Collaborazione, centralità della Parola di Dio, richiesta di formazione. “Lo spirito sinodale sta entrando nel vissuto della realtà eporediese. È diffusa la consapevolezza di
un cammino che non si è esaurito
con la sintesi al termine della prima fase ma che continua e dà vita generando nuove riflessioni”. Così Elisabetta Acide, del Gruppo di coordinamento della diocesi di Ivrea, riassume l’esperienza vissuta in questi mesi e lo stato d’animo di chi ha partecipato al percorso sinodale.
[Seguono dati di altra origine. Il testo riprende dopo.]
Lemma execute_trace_shape {W} (h : Handler W)
  (customerId : string) (items : list ItemRequest.t) (w : W) :
  let r := run h (CreateOrderUseCase.execute customerId items) w in
  ∃ calls tail,
    trace r = DateNow :: calls ++ tail
    ∧ Forall loop_call calls
    ∧ ((tail = [] ∧ is_thrown (result r))
       ∨ ∃ order,
           tail = [OrderSave order]
           ∧ (result r = Returned order ∨ is_thrown (result r))
           ∧ consistent order
           ∧ Order.status order = Order.pending
           ∧ Order.customerId order = customerId).
Proof.
  cbv zeta. rewrite run_execute_any.
  destruct (h DateNow w) as [w0 [now|message]].
  2:{ exists [], []. simpl. split; [done|]. split; [constructor|]. by left. }
  cbv zeta.
  destruct (run_loop_any h items
              (Order.new (pretty now) customerId Order.pending) w0)
    as [Htr Hres].
  destruct (run h (for_of items _ _) w0) as [w1 tr1 [order|message]];
    cbn [final trace result] in *.
  - destruct (Hres order eq_refl) as (Hc & Hs & _ & Hcu).
    specialize (Hc (new_consistent _ _ _)).
    destruct (h (OrderSave order) w1) as [w2 [[]|message]];
      exists tr1, [OrderSave order]; simpl;
      (split; [done|]); (split; [done|]); right; exists order; auto.
  - exists tr1, []. simpl. rewrite app_nil_r.
    split; [done|]. split; [done|]. by left.
Qed.


(** X22. Whatever implements the repositories, [execute] saves no product
    with a negative stock: stocks and quantities being integers, every
    product passed to [save] has a stock of zero or more, whatever integer
    stock it was found with and whatever integer quantities were requested,
    negative ones included. *)
Theorem create_order_saves_no_negative_stock {W} (h : Handler W)
  (customerId : string) (items : list ItemRequest.t) (w : W) (p : Product.t) :
  ProductSave p
  ∈ trace (run h (CreateOrderUseCase.execute customerId items) w) →
  0 ≤ Product.stock p.
Proof.
  destruct (execute_trace_shape h customerId items w)
    as (calls & tail & -> & Hcalls & Htail).
  intros Hin. apply elem_of_cons in Hin as [|Hin]; [done|].
  apply elem_of_app in Hin as [Hin|Hin].
  - rewrite Forall_forall in Hcalls. exact (Hcalls _ Hin).
  - destruct Htail as [[-> _]|(order & -> & _)].
    + by apply elem_of_nil in Hin.
    + apply list_elem_of_singleton in Hin. discriminate.
Qed.

Lemma create_order_saves_no_negative_stock_witness :
  let b :=
    mkBackend {[ "p1" := Product.mk "p1" "Pen" 10 5 ]} ∅ [] ∅ 1700000000000 in
  let p := Product.mk "p1" "Pen" 10 8 in
  ProductSave p
  ∈ trace
      (run backend
         (CreateOrderUseCase.execute "c1" [ItemRequest.mk "p1" (-3)]) b)
  ∧ 0 ≤ Product.stock p.
Proof.
  intros b p.
  assert (Hin : ProductSave p
                ∈ trace
                    (run backend
                       (CreateOrderUseCase.execute "c1" [ItemRequest.mk "p1" (-3)])
                       b)).
  { vm_compute. apply list_elem_of_In. right. right. left. reflexivity. }
  split; [exact Hin|].
  exact (create_order_saves_no_negative_stock backend "c1"
           [ItemRequest.mk "p1" (-3)] b p Hin).
Defined.

(** *** On a repository that files every product under its id *)

Lemma commit_item_lookup
  (m : gmap string Product.t) (x : ItemRequest.t) (k : string) :
  keyed_by_id m →
  commit_item m x !! k
  = (λ p,
       if decide (ItemRequest.productId x = k)
       then Product.set_stock (Product.stock p - ItemRequest.quantity x) p
       else p)
    <$> m !! k.
Proof.
  intros Hk. unfold commit_item.
  destruct (m !! ItemRequest.productId x) as [p0|] eqn:Hp0.
  - rewrite lookup_insert, (Hk _ _ Hp0). case_decide as Heq.
    + subst k. by rewrite Hp0.
    + by destruct (m !! k).
  - case_decide as Heq.
    + subst k. by rewrite Hp0.
    + by destruct (m !! k).
Qed.

Lemma requested_cons (k : string) (x : ItemRequest.t) (xs : list ItemRequest.t) :
  requested k (x :: xs)
  = (if decide (ItemRequest.productId x = k) then ItemRequest.quantity x else 0)
    + requested k xs.
Proof.
  unfold requested. case_decide.
  - by rewrite filter_cons_True by done.
  - rewrite filter_cons_False by done. lia.
Qed.

Lemma commit_items_lookup
  (items : list ItemRequest.t) (m : gmap string Product.t) (k : string) :
  keyed_by_id m →
  commit_items items m !! k
  = (λ p, Product.set_stock (Product.stock p - requested k items) p) <$> m !! k.
Proof.
  revert m. induction items as [|x xs IH]; intros m Hk.
  - unfold commit_items, requested. simpl.
    destruct (m !! k) as [p|]; [|done]. simpl. f_equal.
    symmetry. apply set_stock_same. lia.
  - change (commit_items (x :: xs) m) with (commit_items xs (commit_item m x)).
    rewrite IH by (by apply commit_item_keyed).
    rewrite commit_item_lookup by done. rewrite requested_cons.
    destruct (m !! k) as [p|]; [|done]. simpl. f_equal.
    case_decide; simpl; rewrite ?set_stock_set_stock; f_equal; lia.
Qed.

Lemma not_thrown_in_stock
  (b : Backend) (customerId : string) (items : list ItemRequest.t) :
  ¬ is_thrown (result (run backend (CreateOrderUseCase.execute customerId items) b)) →
  all_in_stock (products b) items = true.
Proof.
  intros Hr. destruct (all_in_stock (products b) items) eqn:Hall; [done|].
  exfalso. apply Hr. by apply create_order_returns_iff.
Qed.

(** X23. Stock is conserved within the safe integers.  On a repository
    that files every product under its id and holds safe integers as
    stocks, when [execute] returns on requests whose quantities are integers
    that are not negative, each product has lost exactly the quantities
    requested of it, added over all the requests that name it, name and
    price unchanged; a product no request names is untouched, and no product
    appears or disappears. *)
Theorem create_order_stock_conservation
  (b : Backend) (customerId : string) (items : list ItemRequest.t) :
  keyed_by_id (products b) →
  safe_stocks (products b) →
  Forall (λ x, 0 ≤ ItemRequest.quantity x) items →
  let r := run backend (CreateOrderUseCase.execute customerId items) b in
  ¬ is_thrown (result r) →
  ∀ k,
    products (final r) !! k
    = (λ p, Product.set_stock (Product.stock p - requested k items) p)
      <$> products b !! k.
Proof.
  intros Hk _ _ r Hr k. apply not_thrown_in_stock in Hr.
  unfold r. rewrite create_order_accepted by exact Hr. simpl.
  by apply commit_items_lookup.
Qed.

Lemma create_order_stock_conservation_witness :
  let b :=
    mkBackend
      {[ "p1" := Product.mk "p1" "Pen" 10 5; "p2" := Product.mk "p2" "Ink" 7 1 ]}
      ∅ [] ∅ 1700000000000 in
  let items :=
    [ItemRequest.mk "p1" 2; ItemRequest.mk "p2" 1; ItemRequest.mk "p1" 3] in
  let r := run backend (CreateOrderUseCase.execute "c1" items) b in
  keyed_by_id (products b)
  ∧ safe_stocks (products b)
  ∧ Forall (λ x, 0 ≤ ItemRequest.quantity x) items
  ∧ ¬ is_thrown (result r)
  ∧ products (final r) !! "p1" = Some (Product.mk "p1" "Pen" 10 0)
  ∧ products (final r) !! "p3" = None.
Proof.
  intros b items r.
  assert (Hk : keyed_by_id (products b)).
  { intros k p Hp. simpl in Hp.
    apply lookup_insert_Some in Hp as [[<- <-]|[_ Hp]]; [done|].
    by apply lookup_singleton_Some in Hp as [<- <-]. }
  assert (Hs : safe_stocks (products b)).
  { intros k p Hp. simpl in Hp.
    apply lookup_insert_Some in Hp as [[<- <-]|[_ Hp]]; [by vm_compute|].
    apply lookup_singleton_Some in Hp as [<- <-]. by vm_compute. }
  assert (Hq : Forall (λ x, 0 ≤ ItemRequest.quantity x) items).
  { repeat constructor; simpl; lia. }
  assert (Hr : ¬ is_thrown (result r)) by (vm_compute; tauto).
  split; [exact Hk|]. split; [exact Hs|]. split; [exact Hq|].
  split; [exact Hr|]. unfold r in *.
  split.
  - rewrite (create_order_stock_conservation b "c1" items Hk Hs Hq Hr "p1").
    reflexivity.
  - rewrite (create_order_stock_conservation b "c1" items Hk Hs Hq Hr "p3").
    reflexivity.
Defined.






Lemma requested_nonneg (k : string) (items : list ItemRequest.t) :
  Forall (λ x, 0 ≤ ItemRequest.quantity x) items → 0 ≤ requested k items.
Proof.
  induction 1 as [|x xs Hx _ IH]; [done|].
  rewrite requested_cons. case_decide; lia.
Qed.

Lemma requested_absent (k : string) (items : list ItemRequest.t) :
  (∀ y, y ∈ items → ItemRequest.productId y ≠ k) → requested k items = 0.
Proof.
  induction items as [|x xs IH]; intros Hnone; [done|].
  rewrite requested_cons, decide_False by (apply Hnone; left).
  rewrite IH; [done|]. intros y Hy. apply Hnone. by right.
Qed.

Lemma all_in_stock_demand (items : list ItemRequest.t) (m : gmap string Product.t) :
  keyed_by_id m →
  Forall (λ x, 0 ≤ ItemRequest.quantity x) items →
  all_in_stock m items = true
  ↔ ∀ x, x ∈ items →
         ∃ p, m !! ItemRequest.productId x = Some p
              ∧ requested (ItemRequest.productId x) items ≤ Product.stock p.
Proof.
  revert m. induction items as [|x xs IH]; intros m Hk Hq.
  { split; [|done]. intros _ y Hy. by apply elem_of_nil in Hy. }
  apply Forall_cons in Hq as [Hqx Hq].
  pose proof (commit_item_keyed m x Hk) as Hk'.
  simpl. rewrite andb_true_iff, in_stock_true, (IH _ Hk' Hq). split.
  - intros [(p & Hp & Hle) Hrest] y Hy. rewrite requested_cons.
    apply elem_of_cons in Hy as [->|Hy].
    + exists p. split; [done|]. rewrite decide_True by done.
      destruct (decide (Exists (λ y, ItemRequest.productId y
                                     = ItemRequest.productId x) xs)) as [He|He].
      * apply Exists_exists in He as (y & Hy & Hyx).
        destruct (Hrest y Hy) as (p' & Hp' & Hle').
        rewrite commit_item_lookup, Hyx, Hp in Hp' by done.
        simpl in Hp'. rewrite decide_True in Hp' by done.
        injection Hp' as <-. simpl in Hle'. rewrite Hyx in Hle'. lia.
      * assert (Hz : requested (ItemRequest.productId x) xs = 0).
        { apply requested_absent. intros y Hy Hyx.
          apply He, Exists_exists. eauto. }
        lia.
    + destruct (Hrest y Hy) as (p' & Hp' & Hle').
      rewrite commit_item_lookup in Hp' by done.
      destruct (m !! ItemRequest.productId y) as [p0|]; [|done].
      exists p0. split; [done|]. simpl in Hp'. injection Hp' as <-.
      case_decide; simpl in Hle'; lia.
  - intros Hall. split.
    + destruct (Hall x) as (p & Hp & Hle); [by left|].
      exists p. split; [done|]. rewrite requested_cons, decide_True in Hle by done.
      pose proof (requested_nonneg (ItemRequest.productId x) xs Hq). lia.
    + intros y Hy. destruct (Hall y) as (p & Hp & Hle); [by right|].
      rewrite commit_item_lookup, Hp by done. simpl.
      eexists. split; [reflexivity|]. rewrite requested_cons in Hle.
      case_decide; simpl; lia.
Qed.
Nel periodo di avvio, per spiegare in modo semplice e immediato cos’è il cammino sinodale e cosa chiede alla Chiesa è stato realizzato e diffuso in diocesi un video tutorial: “Pensato – sottolinea Acide – per fornire indicazioni sulla logica del discernimento, dell’ascolto, del dialogo e sulle tre parole: comunione, partecipazione, missione”. “In diversi casi – aggiunge – è stato utilizzato per avviare la riflessione nel primo incontro dei gruppi sinodali con frasi, voci e immagini significative”. Al termine di questo “primo momento estremamente ricco di contributi”, Acide traccia un sintetico bilancio: “Nei piccoli centri come nelle città più grandi della diocesi si è riusciti ad attivare processi di ascolto, dialogo e confronto. In alcune realtà si è fatta più difficoltà nell’avviarli per via anche della mancanza di una pregressa abitudine agli incontri. Ma, in ogni caso,
è stata un’esperienza dappertutto fruttuosa” dalla quale è emerso l’“apprezzamento per la logica del camminare insieme che, forse per la prima volta, parte in modo concreto dalla base”.
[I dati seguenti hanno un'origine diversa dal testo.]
(** * Space Lanes arcade engine: a shallow embedding and its verified properties

    The JavaScript engine (Vector2D, PhysicsBody, Spaceship, Asteroid,
    Projectile, PowerUp, CollisionSystem, GameEngine) is embedded as pure
    Rocq functions over records.

    Modelling conventions
    - A JavaScript number is a real number ([R]): arithmetic is exact, and
      the non-finite values (NaN, Infinity) are outside the model.
    - The combo multiplier and the awards computed from it are the
      exception: there the source cuts a product of numbers like 0.1 to an
      integer with [Math.floor], and the rounding of the arithmetic
      decides which integer.  In [increaseCombo] and in the three awards
      that multiply by the multiplier every operation is written with its
      rounding, and so is the literal 0.1: [rnd x] is the number (the IEEE
      double) nearest to the real [x], and [rnd] itself stays
      uninterpreted.
    - A mutable object is a record value; a method that mutates [this]
      returns the new record.  A method that both mutates and returns a
      value returns a pair.
    - Timers and ages are accumulated as the source accumulates them, one
      frame at a time; what is proved about them is stated per frame, on
      the value the object holds.
    - [Math.random()] reads the next element of a stream of draws that is
      threaded through the code ([Rand]).  Draws made by the purely cosmetic
      subsystems (particles, star field, camera shake) are not modelled; a
      real run corresponds to the model run on the sub-stream of gameplay
      draws, so a statement proved for every stream covers every run.
    - [Math.pow], [Math.atan2] and [rnd] are left uninterpreted
      ([MathLib]).
    - Presentation state that never feeds back into the simulation (canvas,
      particles, star field, floating texts, flashes, camera shake, sprite,
      console output) is left out. *)

From Stdlib Require Import Reals Lra Lia ZArith List String Bool.
Import ListNotations.
Open Scope R_scope.

(** ** JavaScript numbers *)

Definition Rltb (a b : R) : bool := if Rlt_dec a b then true else false.
Definition Rleb (a b : R) : bool := if Rle_dec a b then true else false.
Definition Reqb (a b : R) : bool := if Req_dec_T a b then true else false.

Infix "<?" := Rltb (at level 70, no associativity) : R_scope.
Infix "<=?" := Rleb (at level 70, no associativity) : R_scope.
Infix "=?" := Reqb (at level 70, no associativity) : R_scope.
Notation "a >? b" := (Rltb b a) (at level 70, no associativity) : R_scope.
Notation "a >=? b" := (Rleb b a) (at level 70, no associativity) : R_scope.

(** [Math.floor], [Math.sign], and [a || d] on numbers (0 is falsy). *)
Definition Math_floor (a : R) : R := IZR (Zfloor a).
Definition Math_sign (a : R) : R :=
  if 0 <? a then 1 else if a <? 0 then -1 else 0.
Definition num_or (a d : R) : R := if a =? 0 then d else a.
(* ===== verification/_CoqProject ===== *)
-Q . S2P
Prelude.v
Float.v
Duration.v
Keys.v
Redis.v
Lua.v
MemRedis.v
Keyspace.v
Job.v
Scripts.v
Queue.v
ScriptSpecs.v
QueueSpecs.v
EnqueueSpecs.v
Inspector.v
FinishSpecs.v
SweepSpecs.v
Places.v
Liveness.v
Failures.v
Order.v
Board.v
Json.v
Winter.v
Client.v
Workflow.v
WorkflowSpecs.v
Cron.v
CronSpecs.v
RateLimit.v
RateLimitSpecs.v
RateLimitBounds.v
Moves.v
Texts.v
Lifecycle.v
Ticks.v
Unique.v
Refines.v
Tended.v
System.v
Programs.v
Races.v
MemText.v
Examples.v
WorkflowExamples.v
CronExamples.v
RateLimitExamples.v
RacesExamples.v
Config.v
Grpc.v
GrpcSpecs.v
Recovery.v
WinterTest.v
Handler.v
Server.v
ServerSpecs.v
SettleSpecs.v
ServerExamples.v
Cli.v
Connect.v
Commands.v
ServerPrograms.v
Typed.v
ExamplePrograms.v
Pool.v
Fairness.v
Process.v
Waiting.v
Standalone.v
SystemExamples.v
StandaloneExamples.v
TypedExamples.v
(* ===== verification/Job.v ===== *)
(** * Job: the flat job record and its Redis hash

    [internal/queue/job.go] and the two parsers at the end of
    [internal/queue/queue.go]. *)
From S2P Require Import Prelude Redis.

Open Scope string_scope.
Open Scope Z_scope.

(** [queue.JobRecord]; a payload is the string of its bytes. *)
Record JobRecord : Type := {
  ID : string;
  Kind : string;
  Queue : string;
  Priority : Z;
  State : string;
  Payload : string;
  Attempt : Z;
  MaxRetries : Z;
  CreatedAt : Z;
  ScheduledAt : Z;
  StartedAt : Z;
  CompletedAt : Z;
  LastError : string;
  UniqueKey : string;
  WorkflowID : string
}.

#[export] Instance JobRecord_eq_dec : EqDecision JobRecord.
Proof. solve_decision. Defined.

(** [m[field]] on a Go map of strings: a missing field is the empty string. *)
Definition field (m : gmap string string) (f : string) : string := default "" (m !! f).

Definition parseJobRecordFromMap (m : gmap string string) : JobRecord := {|
  ID := field m "id";
  Kind := field m "kind";
  Queue := field m "queue";
  Priority := (Atoi (field m "priority")).1;
  State := field m "state";
  Payload := field m "payload";
  Attempt := (Atoi (field m "attempt")).1;
  MaxRetries := (Atoi (field m "max_retries")).1;
  CreatedAt := (ParseInt (field m "created_at")).1;
  ScheduledAt := (ParseInt (field m "scheduled_at")).1;
  StartedAt := (ParseInt (field m "started_at")).1;
  CompletedAt := (ParseInt (field m "completed_at")).1;
  LastError := field m "last_error";
  UniqueKey := field m "unique_key";
  WorkflowID := field m "workflow_id"
|}.

(** [for i := 0; i < len(vals)-1; i += 2 { m[vals[i]] = vals[i+1] }]: an odd
    last element is ignored, a repeated field takes its last value. *)
Fixpoint pairs_map (vals : list string) (m : gmap string string) : gmap string string :=
  match vals with
  | key :: val :: vals' => pairs_map vals' (<[key := val]> m)
  | _ => m
  end.

Definition parseJobRecord (vals : list string) : JobRecord :=
  parseJobRecordFromMap (pairs_map vals ∅).

(** ** Lemmas *)

Lemma pairs_map_flatten fvs m : pairs_map (flatten fvs) m = hset_all fvs m.
Proof.
  revert m. induction fvs as [|[f v] fvs IH]; intros m; [done|]. cbn. apply IH.
Qed.

Lemma hset_all_lookup fvs m f : NoDup fvs.*1 →
  hset_all fvs m !! f =
    match (list_to_map fvs : gmap string string) !! f with Some v => Some v | None => m !! f end.
Proof.
  revert m. induction fvs as [|[g v] fvs IH]; intros m Hnd; [done|].
  cbn in Hnd. apply NoDup_cons in Hnd as [Hg Hnd]. cbn [hset_all foldl list_to_map fst snd].
  change (foldl _ ?m ?l) with (hset_all l m). rewrite IH by done.
  destruct (decide (g = f)) as [->|Hne]; cbn.
  - rewrite lookup_insert_eq. rewrite (not_elem_of_list_to_map_1 fvs f) by done.
    by rewrite lookup_insert_eq.
  - by rewrite !lookup_insert_ne by done.
Qed.

(** The order in which HGETALL lists the fields does not matter. *)
Lemma pairs_map_hgetall fvs h : fvs ≡ₚ map_to_list h → pairs_map (flatten fvs) ∅ = h.
Proof.
  intros Hp. rewrite pairs_map_flatten. apply map_eq. intros f.
  assert (NoDup fvs.*1) as Hnd by (rewrite Hp; apply NoDup_fst_map_to_list).
  rewrite hset_all_lookup by done.
  rewrite (list_to_map_proper fvs (map_to_list h)) by done.
  rewrite list_to_map_to_list. rewrite lookup_empty. by destruct (h !! f).
Qed.

Lemma parse_hgetall fvs h :
  fvs ≡ₚ map_to_list h → parseJobRecord (flatten fvs) = parseJobRecordFromMap h.
Proof. intros Hp. unfold parseJobRecord. by rewrite (pairs_map_hgetall fvs h). Qed.

Lemma Atoi_dec z : in_int64 z → (Atoi (dec z)).1 = z.
Proof. intros Hz. unfold Atoi. by rewrite ParseInt_dec. Qed.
Contributi sono arrivati dal 60% delle parrocchie della diocesi e nel percorso sono stati coinvolti anche oltre 2mila studenti. Da una parte, osserva, è stata espressa “la volontà di uscire dalla chiusura delle singole realtà parrocchiali e territoriali per provare ad allargare lo sguardo a gruppi, movimenti, realtà vicine e a voci diverse”; dall’altra, è stato manifestato il “desiderio di progettare il futuro con uno sguardo rivolto anche al passato ma con una prospettiva che parte da una nuova spinta capace di creatività per dare spazio alle istanze emerse da più parti”. Anche nelle comunità eporediesi c’è la richiesta di “collaborazione effettiva tra presbiteri, diaconi, laici impegnati ma anche coloro che sono sulla soglia, che magari oggi stanno a guardare ma che non sono disponibili a farsi coinvolgere”. Acide indica poi altri due aspetti che delineano il sentire prevalente: quella di Ivrea è “una Chiesa che ha voglia di continuare il cammino, magari a velocità diverse o con passi diversi, ma insieme e mettendo al centro Cristo”; diffusa è “la richiesta di formazione”, da vivere in “un clima che è già di per sé sinodale perché richiede disponibilità all’ascolto e al dialogo”.